EXERCISE DESCRIPTION: Below are lines of data; restate word for word those running from the line containing "n * ns_day)" to the line containing "The counters of an", inclusive, and no others.

● ● ● ● ●

(** C26: the automatic rollover terminates on the day of the event.  For an
    account on UTC days whose current day started [n > 0] days before the
    event's day, [n] iterations of the loop are enough: the rollover returns,
    the current day is the event's, the day index has advanced by [n] (modulo
    2^32), balance, equity, status and positions are untouched, the day's
    references are today's balance and equity, the day's counters are reset,
    and exactly one rollover event is emitted. *)
Theorem auto_rollover_catches_up h fuel env ev a c n
    (Hplan : utc_plan (acc_plan a) h)
    (Hev : is_day_rollover ev = false)
    (Hcur : acc_current_trading_day_start a = Some c)
    (Haligned : day_floor h (ts_nanos c) = ts_nanos c)
    (Hnear : ts_near (ts_nanos c))
    (Hnear' : ts_near (ts_nanos (PipelineEvent_event_timestamp ev (env_now_process env))))
    (Hdist : day_floor h (ts_nanos (PipelineEvent_event_timestamp ev (env_now_process env)))
             = ts_nanos c + Z.of_nat n * ns_day)
    (Hn : (0 < n ≤ fuel)%nat) (Hidx : is_u32 (acc_trading_day_index a)) (Hfits : DayFits a) :
  ∃ a' r e, auto_rollover fuel env ev a = Ret (a', [e])
    ∧ day_opened a a'
    ∧ acc_current_trading_day_start a' = Some r
    ∧ ts_nanos r = ts_nanos c + Z.of_nat n * ns_day
    ∧ acc_trading_day_index a' = (acc_trading_day_index a + Z.of_nat n) mod u32_modulus
    ∧ de_kind e = EvDayRollover (acc_trading_day_index a') (acc_balance a).
Proof. by eapply auto_rollover_runs. Qed.
(* ===== verification/CounterFacts.v ===== *)
(** * Theorems on the day counters

    The counters of an account keep their machine type, and the days counted
    as active never outnumber the days. *)

From S2P Require Import Prelude.
From S2P Require Import Decimal.
From S2P Require Import Chrono.
From S2P Require Import Ids.
From S2P Require Import Domain.
From S2P Require Import Plan.
From S2P Require Import Account.
From S2P Require Import Violation.
From S2P Require Import Pack.
From S2P Require Import RuleApi.
#[local] Open Scope Z_scope.
From S2P Require Import Registry.
From S2P Require Import Decision.
From S2P Require Import State.
From S2P Require Import Pipeline.
From S2P Require Import Samples.
From S2P Require Import PipelineSamples.
From S2P Require Import Lifecycle.
From S2P Require Import RolloverFacts.
From S2P Require Import PipelineFacts.

Section CounterFacts.
Context `{DecimalOps} `{ChronoOps} `{!JsonOps}.
Implicit Types a : Account.

(** The counters are 32-bit, and the active days fit in the days there were:
    the finished ones, and today once it is counted. *)
Record counters_ok a : Prop := mkCountersOk {
  co_index : is_u32 (acc_trading_day_index a);
  co_active : is_u32 (acc_active_trading_days a);
  co_profitable : is_u32 (acc_profitable_days_count a);
  co_qualifying : is_u32 (acc_qualifying_trading_days_count a);
  co_payouts : is_u32 (acc_payout_count a);
  co_days : acc_active_trading_days a
            ≤ acc_trading_day_index a + (if acc_day_counted_today a then 1 else 0);
}.

(** The counters of two accounts agree. *)
Definition same_counters a a' : Prop :=
  acc_trading_day_index a' = acc_trading_day_index a
  ∧ acc_active_trading_days a' = acc_active_trading_days a
  ∧ acc_profitable_days_count a' = acc_profitable_days_count a
  ∧ acc_qualifying_trading_days_count a' = acc_qualifying_trading_days_count a
  ∧ acc_payout_count a' = acc_payout_count a
  ∧ acc_day_counted_today a' = acc_day_counted_today a.

#[export] Instance counters_ok_proper : Proper (same_counters ==> impl) counters_ok.
Proof.
  intros a a' (E1 & E2 & E3 & E4 & E5 & E6) []. split; rewrite ?E1, ?E2, ?E3, ?E4, ?E5, ?E6; done.
Qed.

Lemma new_counters_ok id tenant plan : counters_ok (Account_new id tenant plan).
Proof. split; simpl; unfold is_u32, u32_modulus; lia. Qed.

(** [u32_succ] with room. *)
Lemma u32_succ_room x : is_u32 x → x < u32_max → u32_succ x = x + 1.
Proof. unfold is_u32. intros [? _] ?. by apply u32_succ_small. Qed.

(** What freezing a day does to the counters. *)
Lemma freeze_day_counters a a' :
  counters_ok a → freeze_day a = Ret a' →
  acc_trading_day_index a' = acc_trading_day_index a
  ∧ acc_payout_count a' = acc_payout_count a
  ∧ is_u32 (acc_profitable_days_count a') ∧ is_u32 (acc_qualifying_trading_days_count a')
  ∧ acc_active_trading_days a' = (if acc_day_counted_today a then acc_active_trading_days a
                                  else u32_succ (acc_active_trading_days a)).
Proof.
  intros [_ _ Hp Hq _ _] E. pose proof (freeze_day_count _ _ E) as Hc.
  pose proof (freeze_day_core _ _ E) as Hcore.
  rewrite (sc_payouts _ _ Hcore). split_and!; try done; clear Hc Hcore;
    unfold freeze_day in E; monad_inv;
    repeat (case_match; simplify_eq/=; monad_inv); done || apply u32_succ_range.
Qed.

Lemma rollover_counters now a had target a' :
  counters_ok a → acc_trading_day_index a < u32_max →
  AccountState_rollover_day now a had target = Ret a' →
  counters_ok a' ∧ acc_trading_day_index a' = acc_trading_day_index a + 1.
Proof.
  intros Hok Hroom. unfold AccountState_rollover_day. intros E. monad_inv.
  match goal with H : (if had then _ else _) = Ret ?y |- _ => rename y into x; rename H into Hx end.
  assert (Hi : u32_succ (acc_trading_day_index a) = acc_trading_day_index a + 1)
    by (apply u32_succ_room; [apply Hok|done]).
  assert (Hc : acc_trading_day_index x = acc_trading_day_index a
    ∧ acc_payout_count x = acc_payout_count a
    ∧ is_u32 (acc_profitable_days_count x) ∧ is_u32 (acc_qualifying_trading_days_count x)
    ∧ 0 ≤ acc_active_trading_days x ≤ acc_trading_day_index a + 1).
  { pose proof (co_index _ Hok) as [Hin _]. pose proof (co_active _ Hok) as [Hac _].
    pose proof (co_days _ Hok) as Hd. destruct had.
    - apply freeze_day_counters in Hx as (? & ? & ? & ? & Ha); [|done].
      do 4 (split; [done|]). rewrite Ha.
      destruct (acc_day_counted_today a); [lia|rewrite u32_succ_small; lia].
    - injection Hx as <-. do 2 (split; [done|]). do 2 (split; [apply Hok|]).
      destruct (acc_day_counted_today a); lia. }
  destruct Hc as (Ei & Ep & Hp & Hq & Ha). simpl. rewrite Ei, Hi. split; [|done].
  split; simpl; rewrite ?Ei, ?Hi, ?Ep; try done; try apply Hok;
    unfold is_u32, u32_max, u32_modulus in *; destruct (co_index a Hok); lia.
Qed.

Lemma rollover_loop_counters fuel now ts day first a a' :
  counters_ok a → acc_trading_day_index a + Z.of_nat fuel < u32_max →
  rollover_loop fuel now ts day first a = Ret a' →
  counters_ok a' ∧ acc_trading_day_index a' ≤ acc_trading_day_index a + Z.of_nat fuel.
Proof.
  revert first a. induction fuel as [|fuel IH]; intros first a Hok Hroom E; simpl in E.
  { case_if_in E; simplify_eq/=. split; [done|lia]. }
  case_if_in E; [|simplify_eq/=; split; [done|lia]]. monad_inv.
  match goal with H : (if _ then _ else _) = Ret ?x |- _ =>
    assert (Hx : counters_ok x ∧ acc_trading_day_index x = acc_trading_day_index a + 1)
      by (case_match; eapply rollover_counters; try done; lia) end.
  destruct Hx as [Hx Ei]. apply IH in E as [? ?]; [|done|lia]. split; [done|lia].
Qed.

Lemma auto_rollover_counters fuel env ev a a' evs :
  counters_ok a → acc_trading_day_index a + Z.of_nat fuel < u32_max →
  auto_rollover fuel env ev a = Ret (a', evs) →
  counters_ok a' ∧ acc_trading_day_index a' ≤ acc_trading_day_index a + Z.of_nat fuel.
Proof.
  unfold auto_rollover. intros Hok Hroom E.
  destruct (is_day_rollover ev); [simplify_eq/=; split; [done|lia]|].
  monad_inv. case_match; monad_inv; [by eapply rollover_loop_counters|split; [done|lia]].
Qed.

(** An update that leaves the counters alone. *)
Ltac keep_counters :=
  match goal with
  | Hok : counters_ok ?a |- counters_ok ?b =>
      apply (counters_ok_proper a b); [|exact Hok]; unfold same_counters; repeat case_match; done
  end.

(** A fill counts the day. *)
Lemma mark_day_counters a :
  counters_ok a → acc_trading_day_index a < u32_max →
  counters_ok (AccountState_mark_active_trading_day a).
Proof.
  intros [] ?. unfold AccountState_mark_active_trading_day.
  destruct (acc_day_counted_today a) eqn:E; simpl; [by split; rewrite ?E|].
  unfold is_u32 in *. split; simpl; try done; rewrite ?u32_succ_small by lia;
    unfold is_u32, u32_max, u32_modulus in *; lia.
Qed.

Lemma event_counters env ops a ev s kind fill evs :
  counters_ok a → acc_trading_day_index a < u32_max →
  apply_event_state env ops a ev = Ret (s, kind, fill, evs) → counters_ok s.
Proof.
  intros Hok Hroom E. destruct ev; simpl in E; monad_inv; try done.
  - event_fields. monad_inv. case_match; monad_inv; keep_counters.
  - match goal with H : AccountState_apply_realized_pnl _ _ _ _ _ = Ret ?x |- _ =>
      assert (Hx : same_counters a x) end.
    { unfold AccountState_apply_realized_pnl, raise_peak_balance in *. monad_inv. by case_match. }
    apply mark_day_counters; [by rewrite <- Hx|]. by rewrite (proj1 Hx).
  - unfold AccountState_update_balance, AccountState_update_equity, raise_peak_balance.
    keep_counters.
  - unfold AccountState_set_estimated_equity. keep_counters.
  - match goal with H : AccountState_rollover_day _ _ _ _ = Ret _ |- _ =>
      by apply rollover_counters in H as [? _] end.
  - unfold AccountState_emergency_stop. keep_counters.
  - case_if_in E; [done|]. monad_inv. event_fields. destruct (acc_status a); monad_inv; keep_counters.
  - event_fields. destruct (acc_status a); monad_inv; keep_counters.
  - event_fields. match goal with H : (if _ then Err _ else _) = Ret _ |- _ => case_if_in H end; [done|].
    monad_inv. destruct Hok. unfold u32_saturating_succ, is_u32, u32_max, u32_modulus in *.
    split; simpl; try done; destruct (bool_decide (acc_status a = StPayoutPending)); simpl; try done;
      unfold u32_saturating_succ, is_u32, u32_max, u32_modulus in *; lia.
Qed.

Lemma decision_counters a d at_ actor a' evs :
  counters_ok a → apply_decision a d at_ actor = Ret (a', evs) → counters_ok a'.
Proof.
  unfold apply_decision. intros Hok E.
  destruct (decision_target_step a d at_) as [a1 ev1] eqn:E1.
  apply bind_Ret_inv in E as ([a2 ev2] & E2 & E). apply bind_Ret_inv in E as ([a3 ev3] & E3 & E).
  injection E as <- _.
  assert (Hc1 : counters_ok a1).
  { unfold decision_target_step, AccountState_mark_target_reached in E1.
    destruct (Decision_is_target_hit d); simplify_eq/=; keep_counters. }
  assert (Hc2 : counters_ok a2).
  { unfold decision_promotion_step, AccountState_upgrade_phase in E2.
    case_if_in E2; [|by monad_inv]. monad_inv. destruct Hc1.
    destruct (plan_phase (acc_plan a1)); simplify_eq/=; split; simpl; try done;
      unfold is_u32, u32_modulus in *; lia. }
  unfold decision_terminate_step in E3.
  destruct (Decision_account_status_target d) as [st|]; [|simplify_eq/=; done].
  destruct (dec_kind d); monad_inv; keep_counters.
Qed.

(** C27: the day counters are well typed.  Every processed event keeps the
    counters in 32 bits and the active trading days within the days there
    were, today included once it is counted, as long as the index has room
    for the days the rollover loop may add; a new account has this. *)
Theorem day_counters_typed fuel pl env a ev res
    (Hok : counters_ok a) (Hroom : acc_trading_day_index a + Z.of_nat fuel < u32_max)
    (Hrun : process fuel pl env a ev = Ret res) :
  counters_ok (pr_account res) ∧ ∀ id tenant plan, counters_ok (Account_new id tenant plan).
Proof.
  split; [|exact new_counters_ok].
  apply process_inv in Hrun as (a1 & ap & a2 & [[evs Hroll] Happly _ [evs' Hdec] ->]).
  apply auto_rollover_counters in Hroll as [Hc1 Hi]; [|done..].
  apply apply_event_inv in Happly as (trades & kind & evs2 & Hst & _).
  apply event_counters in Hst; [|keep_counters|simpl; lia].
  apply decision_counters in Hdec.
  - unfold stamp_tick. keep_counters.
  - unfold consume_fill. keep_counters.
Qed.

End CounterFacts.

(** ** Witnesses *)

Import Samples PipelineSamples.

Lemma account_counters_ok : counters_ok account.
Proof. split; vm_compute; first [split; first [discriminate|reflexivity]|discriminate]. Qed.

Lemma day_counters_typed_witness :
  ∃ res, process 40 pl (env_at noon) account (PeTradeFilled entry) = Ret res
    ∧ counters_ok (pr_account res).
Proof.
  destruct (is_ret_inv (process 40 pl (env_at noon) account (PeTradeFilled entry)))
    as [res Hres]; [vm_compute; reflexivity|].
  exists res. split; [exact Hres|].
  refine (proj1 (day_counters_typed 40 pl (env_at noon) account (PeTradeFilled entry) res _ _ Hres)).
  - exact account_counters_ok.
  - vm_compute. reflexivity.
Defined.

● ● ● ● ●

RESPONSE AREA:
             = ts_nanos c + Z.of_nat n * ns_day)
    (Hn : (0 < n ≤ fuel)%nat) (Hidx : is_u32 (acc_trading_day_index a)) (Hfits : DayFits a) :
  ∃ a' r e, auto_rollover fuel env ev a = Ret (a', [e])
    ∧ day_opened a a'
    ∧ acc_current_trading_day_start a' = Some r
    ∧ ts_nanos r = ts_nanos c + Z.of_nat n * ns_day
    ∧ acc_trading_day_index a' = (acc_trading_day_index a + Z.of_nat n) mod u32_modulus
    ∧ de_kind e = EvDayRollover (acc_trading_day_index a') (acc_balance a).
Proof. by eapply auto_rollover_runs. Qed.
(* ===== verification/CounterFacts.v ===== *)
(** * Theorems on the day counters

    The counters of an account keep their machine type, and the days counted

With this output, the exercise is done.